What Don’t We Know About Gravity? Answer: Everything

Nobody knows what gravity is, and almost nobody knows that nobody knows what gravity is. The exception is scientists. They know that nobody knows what gravity is, because they don’t know what gravity is. – Richard Panek

Yesterday, I wrote a post, A Tale of Two Brains, where I mentioned that scientists don’t know what gravity is. I thought I should add a separate note about it because most people are unaware how much mystery there is in the subject and I thought I should provide a reference to back up that shocking admission of scientific failure.

Richard Panek has written an interesting book on the history of our study of gravity. He also writes about the how most people do not know that science is not as certain about its understanding of how the universe as we think.

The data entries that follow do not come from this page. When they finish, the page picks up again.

(* ===== verification/FlowsView.v ===== *)
(** * [views/FlowsView.vue]: flow-control profiles *)

From stdpp Require Import base list gmap strings.
From Stdlib Require Import NArith ZArith Lia String SpecFloat.
From S2P Require Import Prelude JsString JsNum JsVal Json Prog State Storage Api Payload Catalog View Form Session.
Local Open Scope js_scope.

(** The reactive [form]. *)
Record form_state := Form_ {
  form_key : jsval;
  form_parallelism : jsval;
  form_rate : jsval;
  form_period : jsval
}.

Definition set_form_key (v : jsval) (r : form_state) : form_state :=
  {| form_key := v; form_parallelism := form_parallelism r; form_rate := form_rate r; form_period := form_period r |}.
Definition set_form_parallelism (v : jsval) (r : form_state) : form_state :=
  {| form_key := form_key r; form_parallelism := v; form_rate := form_rate r; form_period := form_period r |}.
Definition set_form_rate (v : jsval) (r : form_state) : form_state :=
  {| form_key := form_key r; form_parallelism := form_parallelism r; form_rate := v; form_period := form_period r |}.
Definition set_form_period (v : jsval) (r : form_state) : form_state :=
  {| form_key := form_key r; form_parallelism := form_parallelism r; form_rate := form_rate r; form_period := v |}.

(** The component's state. *)
Record state := State_ {
  s_form : form_state;
  s_createStatus : status;
  s_listStatus : status
}.

Definition set_s_form (v : form_state) (r : state) : state :=
  {| s_form := v; s_createStatus := s_createStatus r; s_listStatus := s_listStatus r |}.
Definition set_s_createStatus (v : status) (r : state) : state :=
  {| s_form := s_form r; s_createStatus := v; s_listStatus := s_listStatus r |}.
Definition set_s_listStatus (v : status) (r : state) : state :=
  {| s_form := s_form r; s_createStatus := s_createStatus r; s_listStatus := v |}.

Definition on_form (f : form_state -> form_state) (v : state) : state := set_s_form (f (s_form v)) v.
Definition on_createStatus (f : status -> status) (v : state) : state := set_s_createStatus (f (s_createStatus v)) v.
Definition on_listStatus (f : status -> status) (v : state) : state := set_s_listStatus (f (s_listStatus v)) v.

(** The state [setup] creates. *)
Definition setup : state :=
  {| s_form := {| form_key := VStr (js "user-1"); form_parallelism := VNum (num_of_Z 1); form_rate := VNum (num_of_Z 100); form_period := VNum (num_of_Z 60) |};
     s_createStatus := useActionStatus;
     s_listStatus := useActionStatus |}.

Section handlers.
Context `{Platform}.

Definition mounted : vprog state unit := spawn (lib refreshFlows).

(** [key], [parallelism], [rate] and [period_secs] of the profile to create. *)
Definition form_flow (f : form_state) : jsval :=
  VObj ["key" ~> form_key f;
        "parallelism" ~> VNum (number_or (form_parallelism f) 1);
        "rate" ~> VNum (number_or (form_rate f) 0);
        "period_secs" ~> VNum (number_or (form_period f) 60)].

(** An existing profile is the same when the key and the three numbers are. *)
Definition same_flow (f : form_state) (fl : jsval) : E bool :=
  v ← ((Ok fl) @. "key" === Ok (form_key f)) .&&
      (e_Number ((Ok fl) @. "parallelism") === Ok (VNum (number_or (form_parallelism f) 1))) .&&
      (e_Number ((Ok fl) @. "rate") === Ok (VNum (number_or (form_rate f) 0))) .&&
      (e_Number ((Ok fl) @. "period_secs") === Ok (VNum (number_or (form_period f) 60)));
  Ok (truthy v).

Definition existing (c : catalog_state) (f : form_state) : E jsval :=
  l ← elements_of (flows c); find_elem (same_flow f) l.

Definition create : vprog state unit :=
  _ ← upd (on_createStatus st_reset);
  f ← local s_form;
  hit ← eval_page (fun p v => existing (cat p) f);
  if truthy hit then
    msg ← pure (e_template [ #"duplicate flow "; flowId hit]);
    upd (on_createStatus (st_fail msg))
  else
    prog_catch
      (r ← lib (pub_post (js "/v1/flows") (Some (form_flow f)));
       msg ← pure (e_template [ #"Flow created "; (Ok r) @. "flow_id"]);
       _ ← upd (on_createStatus (st_succeed msg));
       lib refreshFlows)
      (fun e => upd (on_createStatus (st_fail e))).

Definition remove (f : jsval) : vprog state unit :=
  _ ← upd (on_listStatus st_reset);
  prog_catch
    (path ← pure (e_template [ #"/v1/flows/"; e_encode (flowId f)]);
     _ ← lib (pub_delete (to_string path));
     _ ← upd (on_listStatus (st_succeed (VStr (js "Flow removed"))));
     lib refreshFlows)
    (fun e => upd (on_listStatus (st_fail e))).

(** ** The template *)

Definition render (p : panel) (v : state) : E (list (vnode (panel * state))) :=
  el "div" [at_ "class" "space-y-4"] [
    el "div" [] [
      el "h1" [at_ "class" "text-lg font-semibold tracking-tight"] [txt "Flows"];
      el "p" [at_ "class" "text-sm text-muted-foreground"] [
        txt " Named rate + parallelism limits for Publish (and groups). Queue jobs use the queue’s parallelism or a message key. "];
      el "code" [at_ "class" "mt-1 block font-mono text-xs text-muted-foreground"] [txt "POST /v1/flows"]];
    el "Card" [] [
      el "CardContent" [at_ "class" "grid gap-3 pt-6 sm:grid-cols-4"] [
        Field #"Lane key" #"Usually the publish routing key" (Ok VUndef) (Ok VUndef) (frag [
          el "Input" [
              model_ "v-model" (Ok (form_key (s_form v))) (fun ev => upd (on_form (set_form_key ev)))] []]);
        Field #"Parallelism" (Ok VUndef) (Ok VUndef) (Ok VUndef) (frag [
          el "Input" [
              model_ "v-model" (Ok (form_parallelism (s_form v))) (fun ev => upd (on_form (set_form_parallelism ev)));
              at_ "type" "number";
              at_ "min" "1"] []]);
        Field #"Rate" (Ok VUndef) (Ok VUndef) (Ok VUndef) (frag [
          el "Input" [
              model_ "v-model" (Ok (form_rate (s_form v))) (fun ev => upd (on_form (set_form_rate ev)));
              at_ "type" "number"] []]);
        Field #"Period (sec)" (Ok VUndef) (Ok VUndef) (Ok VUndef) (frag [
          el "Input" [
              model_ "v-model" (Ok (form_period (s_form v))) (fun ev => upd (on_form (set_form_period ev)));
              at_ "type" "number"] []])];
      el "CardFooter" [] [
        el "Button" [at_ "size" "sm"; on_ "@click" (fun _ => create)] [txt "Create profile"];
        ActionMessage (Ok (st_error (s_createStatus v))) (Ok (st_ok (s_createStatus v))) (Ok VUndef)]];
    el "Card" [] [
      el "CardHeader" [] [el "CardTitle" [] [txt "Profiles"]];
      el "CardContent" [] [
        ActionMessage (Ok (st_error (s_listStatus v))) (Ok (st_ok (s_listStatus v))) #"mb-2";
        el "Table" [] [
          el "TableHeader" [] [
            el "TableRow" [] [
              el "TableHead" [] [txt "ID"];
              el "TableHead" [] [txt "Lane"];
              el "TableHead" [] [txt "Par."];
              el "TableHead" [] [txt "Rate"];
              el "TableHead" [] [txt "Period"];
              el "TableHead" [] []]];
          el "TableBody" [] [
            v_for (Ok (flows (cat p))) (fun f =>
              el "TableRow" [bind_ "key" (flowId f)] [
                el "TableCell" [at_ "class" "font-mono text-xs"] [interp (flowId f)];
                el "TableCell" [] [interp ((Ok f) @. "key")];
                el "TableCell" [] [interp ((Ok f) @. "parallelism")];
                el "TableCell" [] [interp ((Ok f) @. "rate")];
                el "TableCell" [] [interp ((Ok f) @. "period_secs")];
                el "TableCell" [] [
                  el "Button" [
                      at_ "size" "sm";
                      at_ "variant" "destructive";
                      on_ "@click" (fun _ => remove f)] [txt "Delete"]]])]]]]].
End handlers.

In the first pages of his book, he writes of typical conversations he has with the general public and with scientists about gravity. He says that they fall into two categories:

Category One:

ME: Nobody knows what gravity is.
CIVILIAN: (Pause.) What do you mean, nobody knows what gravity is?
ME: I mean nobody knows what gravity actually is.
CIVILIAN: (Pause.) Isn’t it a force of nature?
ME: Okay, fine – but what does that even mean?
CIVILIAN: (Silence.)

Category Two:

ME: Nobody knows what gravity is.
SCIENTIST: That’s right.

We call gravity a force and we say it takes the form of a field, but we only say this because we don’t know how the force of gravity exerts its force over a distance. We can calculate its strength, but beyond that we don’t understand how it interacts with matter at all. Still, the general public thinks scientists know all about it.

We live in a time where scientists write all our new mythologies. That is an interesting thought because the purpose of mythology is to explain things that we cannot know for certain about our lives and the world around us. But, the people who come to believe these same stories don’t seem to know that scientists aren’t writing about what they know, but what they don’t know. And it’s well known that scientists are notoriously imprecise with their use of language. Good with math, not so good with words.

So, it’s a very curious thing that we live in a time where the storytellers are scientists and it’s even more curious that there is so little curiosity about it.